More than a decade before that, once I got my early teen hands on a guitar, I’d thought I’d be a songwriter.  I wrote dozens of ‘em.  Not that I knew anything about song structure or about chord progressions.  My lyrics were primitive angst.  “Twisted shadows in the rain…”  “Every time I think of you / I start to cry…”  That kind of thing.  But I learned.  My lyrics got a little better, my guitar chops and composing skills improved.  By the time I got to JFK Prep for my junior year of high school, I was a better singer and player than most of my contemporaries.  I played the standards of the time – the Bob Dylan songs, Arlo Guthrie, Neil Young, Crosby Stills & Nash, James Taylor – interspersed with a few of my own.  Fewer as years went by.

I was serious enough about music that after I fled high school in the wake of the cocaine scandal and spent an aimless half year at the plastics factory (finishing my courses by mail), when Kevin persuaded me to go on to college I decided to be a music major.  The structure fascinated me.  The puzzles of keys and progressions.  Tension and release.  Why did that sequence of sounds compel that series of emotions?  A tug beyond words.  I wanted to know how to make it happen.
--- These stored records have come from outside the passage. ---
(** * A TFTP client: shallow embedding and verification

    The program is a single Python module: a TFTP client that downloads
    ([download_file]) or uploads ([upload_file]) one file over UDP.  The
    embedding follows the module top to bottom.

    - Python [bytes] are [list byte]; Python [int] is [Z]; [str] is [string].
      File names are taken to be ASCII, so that [len(filename)] is the length
      of the encoded name.
    - The socket is modelled by what it does: [sendto] appends a datagram to
      the log [sent] of the world, and each call of [recvfrom] consumes one
      [event] of a script (the inbox): a datagram with its source endpoint,
      or the expiry of the socket's timeout.
    - [print] appends a line to [stdout]; the file system is a finite map
      from file names to contents.
    - Exceptions are the [Raise] results of a state-and-exception monad [M].
    - The two [while True] loops recurse on the inbox.  A loop whose inbox is
      used up is [Waiting]: it is suspended in [recvfrom]. *)

From Stdlib Require Import ZArith Lia Strings.Byte DecimalString.
From stdpp Require Import base option list gmap strings.

Open Scope Z_scope.

(** ** Data *)

Abbreviation bytes := (list byte).

(** A socket address [(host, port)]. *)
Definition endpoint : Type := string * Z.

(** What one call of [sock.recvfrom] finds. *)
Inductive event :=
| Timeout
| Datagram (data : bytes) (src : endpoint).

Inductive exn :=
| struct_error
| socket_timeout
| FileNotFoundError
| SystemExit (code : Z).

Global Instance exn_eq_dec : EqDecision exn.
Proof. solve_decision. Defined.

Record world := World {
  sent : list (bytes * endpoint);
  stdout : list string;
  fs : gmap string bytes
}.

(** ** The monad of effects *)

Inductive result (A : Type) :=
| Ok (a : A)
| Raise (e : exn).
Arguments Ok {A} a.
Arguments Raise {A} e.

Definition M (A : Type) : Type := world → result A * world.

Global Instance M_ret : MRet M := λ A a w, (Ok a, w).
Global Instance M_bind : MBind M := λ A B k m w,
  match m w with
  | (Ok a, w') => k a w'
  | (Raise e, w') => (Raise e, w')
  end.

Definition raise {A} (e : exn) : M A := λ w, (Raise e, w).

(** [try: body except e: handler] *)
Definition try_except {A} (body : M A) (e : exn) (handler : M A) : M A := λ w,
  match body w with
  | (Raise e', w') => if decide (e' = e) then handler w' else (Raise e', w')
  | r => r
  end.

(** A pure computation that may fail with [struct.error]. *)
Definition struct_lift {A} (o : option A) : M A :=
  match o with
  | Some a => mret a
  | None => raise struct_error
  end.

Definition print (line : string) : M unit := λ w,
  (Ok tt, World (sent w) (stdout w ++ [line]) (fs w)).

Definition sendto (message : bytes) (address : endpoint) : M unit := λ w,
  (Ok tt, World (sent w ++ [(message, address)]) (stdout w) (fs w)).

(** [sock.recvfrom(bufsize)]: a datagram longer than the buffer is cut. *)
Definition recvfrom (bufsize : nat) (ev : event) : M (bytes * endpoint) :=
  match ev with
  | Timeout => raise socket_timeout
  | Datagram data src => mret (take bufsize data, src)
  end.

(** [open(filename, 'wb')]: the file is created, or emptied. *)
Definition open_wb (filename : string) : M unit := λ w,
  (Ok tt, World (sent w) (stdout w) (<[filename := []]> (fs w))).

(** [file.write(data)] on the handle of [filename]. *)
Definition file_write (filename : string) (data : bytes) : M unit := λ w,
  (Ok tt, World (sent w) (stdout w) (alter (λ c, c ++ data) filename (fs w))).

Definition os_remove (filename : string) : M unit := λ w,
  match fs w !! filename with
  | Some _ => (Ok tt, World (sent w) (stdout w) (delete filename (fs w)))
  | None => (Raise FileNotFoundError, w)
  end.

(** ** [struct.pack] and [struct.unpack] *)

Definition byte_of_Z (z : Z) : byte :=
  default "000"%byte (Byte.of_N (Z.to_N (z mod 256))).

Definition Z_of_byte (b : byte) : Z := Z.of_N (Byte.to_N b).

(** Format [h] under [>]: a signed 16-bit integer, big-endian; a value out of
    range raises [struct.error]. *)
Definition pack_h (v : Z) : option bytes :=
  if decide (-32768 ≤ v ≤ 32767)
  then Some [byte_of_Z (v mod 65536 / 256); byte_of_Z (v mod 65536)]
  else None.

Definition unpack_h (hi lo : byte) : Z :=
  let u := 256 * Z_of_byte hi + Z_of_byte lo in
  if decide (u < 32768) then u else u - 65536.

(** Format [B]: one unsigned byte. *)
Definition pack_B (v : Z) : option bytes :=
  if decide (0 ≤ v ≤ 255) then Some [byte_of_Z v] else None.

(** Format [<n>s]: exactly [n] bytes, cut or padded with zero bytes. *)
Definition pack_s (n : nat) (s : bytes) : bytes :=
  take n s ++ replicate (n - length s) "000"%byte.

(** [pack('>hh', a, b)] *)
Definition pack_hh (a b : Z) : option bytes :=
  x ← pack_h a; y ← pack_h b; Some (x ++ y).

(** [unpack('>hh', data)]: [data] must be exactly four bytes long. *)
Definition unpack_hh (data : bytes) : option (Z * Z) :=
  match data with
  | [a1; a0; b1; b0] => Some (unpack_h a1 a0, unpack_h b1 b0)
  | _ => None
  end.

(** [s.encode()] of an ASCII string. *)
Definition encode (s : string) : bytes := String.list_byte_of_string s.

(** [str(n)] *)
Definition str (n : Z) : string := NilZero.string_of_int (Z.to_int n).

(** ** Module constants *)

Definition DEFAULT_PORT : Z := 69.
Definition BLOCK_SIZE : Z := 512.
(** Seconds a receive waits; its expiry is the event [Timeout]. *)
Definition TIMEOUT : Z := 5.
Definition DEFAULT_TRANSFER_MODE : string := "octet".

Inductive opname := RRQ | WRQ | DATA | ACK | ERROR.

Definition OPCODE (k : opname) : Z :=
  match k with
  | RRQ => 1 | WRQ => 2 | DATA => 3 | ACK => 4 | ERROR => 5
  end.

Definition ERROR_CODE : gmap Z string :=
  list_to_map
    [ (0, "Not defined, see error message (if any).");
      (1, "File not found.");
      (2, "Access violation.");
      (3, "Disk full or allocation exceeded.");
      (4, "Illegal TFTP operation.");
      (5, "Unknown transfer ID.");
      (6, "File already exists.");
      (7, "No such user.") ]%string.

Definition unknown_error : string := "알 수 없는 오류".
Definition timeout_notice : string := "타임아웃: 응답이 없습니다. 재시도 중...".
Definition download_done : string := "파일 다운로드 완료.".
Definition upload_done : string := "파일 업로드 완료.".

(** ** Messages *)

(** [send_request], source lines 34-38. *)
Definition send_request (opcode : Z) (filename mode : string)
    (server_address : endpoint) : M unit :=
  message ← struct_lift (
    a ← pack_h opcode;
    z1 ← pack_B 0;
    z2 ← pack_B 0;
    Some (a ++ pack_s (String.length filename) (encode filename) ++ z1
            ++ pack_s (String.length mode) (encode mode) ++ z2));
  sendto message server_address.

(** [send_ack], source lines 40-43. *)
Definition send_ack (block_num : Z) (server_address : endpoint) : M unit :=
  ack_message ← struct_lift (pack_hh (OPCODE ACK) block_num);
  sendto ack_message server_address.

(** [send_data], source lines 45-48. *)
Definition send_data (block_num : Z) (data_block : bytes)
    (server_address : endpoint) : M unit :=
  header ← struct_lift (pack_hh (OPCODE DATA) block_num);
  sendto (header ++ data_block) server_address.

(** [receive_data], source lines 50-61.  It returns a 4-tuple; [None] stands for the tuple
    [(None, None, None, None)] of the timeout branch. *)
Definition receive_data (ev : event) (expected_block_num : Z)
    : M (option (Z * Z * bytes * endpoint)) :=
  try_except
    ('(data, server) ← recvfrom 516 ev;
     '(opcode, block_num) ← struct_lift (unpack_hh (take 4 data));
     let file_data := drop 4 data in
     mret (Some (opcode, block_num, file_data, server)))
    socket_timeout
    (print timeout_notice;; mret None).

(** ** The download loop *)

(** How an iteration of a transfer loop ends: at the end of the body (the
    loop goes on), at the [break] after the last block, or at the [break] of
    the error branch.  Each carries the block counter. *)
Inductive control :=
| Continue (block : Z)
| BreakComplete (block : Z)
| BreakError (block : Z).

(** One pass through the body of [while True] in [download_file], source
    lines 70-85. *)
Definition download_iter (filename : string) (ev : event)
    (expected_block_num : Z) : M control :=
  r ← receive_data ev expected_block_num;
  match r with
  | Some (opcode, block_num, file_data, server) =>
      if decide (opcode = OPCODE DATA ∧ block_num = expected_block_num) then
        file_write filename file_data;;
        send_ack block_num server;;
        let expected_block_num := expected_block_num + 1 in
        if decide (Z.of_nat (length file_data) < BLOCK_SIZE) then
          print download_done;;
          mret (BreakComplete expected_block_num)
        else mret (Continue expected_block_num)
      else if decide (opcode = OPCODE ERROR) then
        print (default unknown_error (ERROR_CODE !! block_num));;
        os_remove filename;;
        mret (BreakError expected_block_num)
      else mret (Continue expected_block_num)
  | None => mret (Continue expected_block_num)
  end.

(** Where a transfer stands when its events are used up or it has stopped. *)
Inductive status :=
| Completed          (* left by the break after the last block *)
| Aborted            (* left by the break of the error branch *)
| Raised (e : exn)   (* an exception left the function *)
| Waiting.           (* suspended in recvfrom: the inbox is used up *)

Global Instance status_eq_dec : EqDecision status.
Proof. solve_decision. Defined.

(** The loop [while True] of [download_file], source line 69: one
    [download_iter] for each event of the inbox, until a [break] or an
    exception. *)
Fixpoint download_loop (filename : string) (inbox : list event)
    (expected_block_num : Z) (w : world) : status * Z * world :=
  match inbox with
  | [] => (Waiting, expected_block_num, w)
  | ev :: inbox' =>
      match download_iter filename ev expected_block_num w with
      | (Ok (Continue n), w') => download_loop filename inbox' n w'
      | (Ok (BreakComplete n), w') => (Completed, n, w')
      | (Ok (BreakError n), w') => (Aborted, n, w')
      | (Raise e, w') => (Raised e, expected_block_num, w')
      end
  end.

(** [download_file], source lines 63-68: the request, the opening of the
    file, the loop from block 1. *)
Definition download_file (filename : string) (server_address : endpoint)
    (inbox : list event) (w : world) : status * world :=
  match send_request (OPCODE RRQ) filename DEFAULT_TRANSFER_MODE
          server_address w with
  | (Raise e, w1) => (Raised e, w1)
  | (Ok _, w1) =>
      let w2 := (open_wb filename w1).2 in
      let '(st, _, w3) := download_loop filename inbox 1 w2 in
      (st, w3)
  end.

(** ** The upload loop *)

(** The [try] statement in the body of the loop of [upload_file], source
    lines 100-112;
    [data_block] is the chunk sent just before. *)
Definition upload_reply (ev : event) (block_num : Z) (data_block : bytes)
    : M control :=
  try_except
    (r ← receive_data ev block_num;
     match r with
     | Some (opcode, ack_block_num, _, _) =>
         if decide (opcode = OPCODE ACK ∧ ack_block_num = block_num) then
           let block_num := block_num + 1 in
           if decide (Z.of_nat (length data_block) < BLOCK_SIZE) then
             print upload_done;;
             mret (BreakComplete block_num)
           else mret (Continue block_num)
         else mret (Continue block_num)
     | None => mret (Continue block_num)
     end)
    socket_timeout
    (print ("타임아웃: 블록 " +:+ str block_num +:+ " 재전송.");;
     mret (Continue block_num)).

(** The loop [while True] of [upload_file], source lines 97-112.
    [file] is what the handle has not read yet: [file.read(BLOCK_SIZE)]
    returns its first 512 bytes and moves past them. *)
Fixpoint upload_loop (server_address : endpoint) (inbox : list event)
    (file : bytes) (block_num : Z) (w : world) : status * Z * world :=
  let data_block := take (Z.to_nat BLOCK_SIZE) file in
  let file := drop (Z.to_nat BLOCK_SIZE) file in
  match send_data block_num data_block server_address w with
  | (Raise e, w1) => (Raised e, block_num, w1)
  | (Ok _, w1) =>
      match inbox with
      | [] => (Waiting, block_num, w1)
      | ev :: inbox' =>
          match upload_reply ev block_num data_block w1 with
          | (Ok (Continue n), w2) =>
              upload_loop server_address inbox' file n w2
          | (Ok (BreakComplete n), w2) => (Completed, n, w2)
          | (Ok (BreakError n), w2) => (Aborted, n, w2)
          | (Raise e, w2) => (Raised e, block_num, w2)
          end
      end
  end.

(** [upload_file], source lines 87-96: the check that the file exists, the
    request, the loop from block 1. *)
Definition upload_file (filename : string) (server_address : endpoint)
    (inbox : list event) (w : world) : status * world :=
  match fs w !! filename with
  | None =>
      let w1 := (print ("파일 " +:+ filename +:+ "이(가) 존재하지 않습니다.") w).2 in
      (Raised (SystemExit 1), w1)
  | Some content =>
      match send_request (OPCODE WRQ) filename DEFAULT_TRANSFER_MODE
              server_address w with
      | (Raise e, w1) => (Raised e, w1)
      | (Ok _, w1) =>
          let '(st, _, w2) := upload_loop server_address inbox content 1 w1 in
          (st, w2)
      end
  end.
At the community college, studying with Frank Doverspike, it seemed plausible.  My parents managed to rent a good upright piano.  I took lessons.  I wrote simple compositions, pored over Bach and Beethoven scores.  I could see myself as if I had a future as a composer.  Davey and I fantasized about writing a rock opera.  But then I got to UW-Milwaukee, which had a very serious music program with serious, distinguished music faculty and very serious and cutthroat music students.  It became quite clear quite quickly that success in this world required a single-minded devotion to the art and craft that I was unwilling to make.  I was too interested in too many things (and too intimidated by the other students).  By the middle of the next semester I was no longer a music major.  I loaded up on Philosophy and English classes.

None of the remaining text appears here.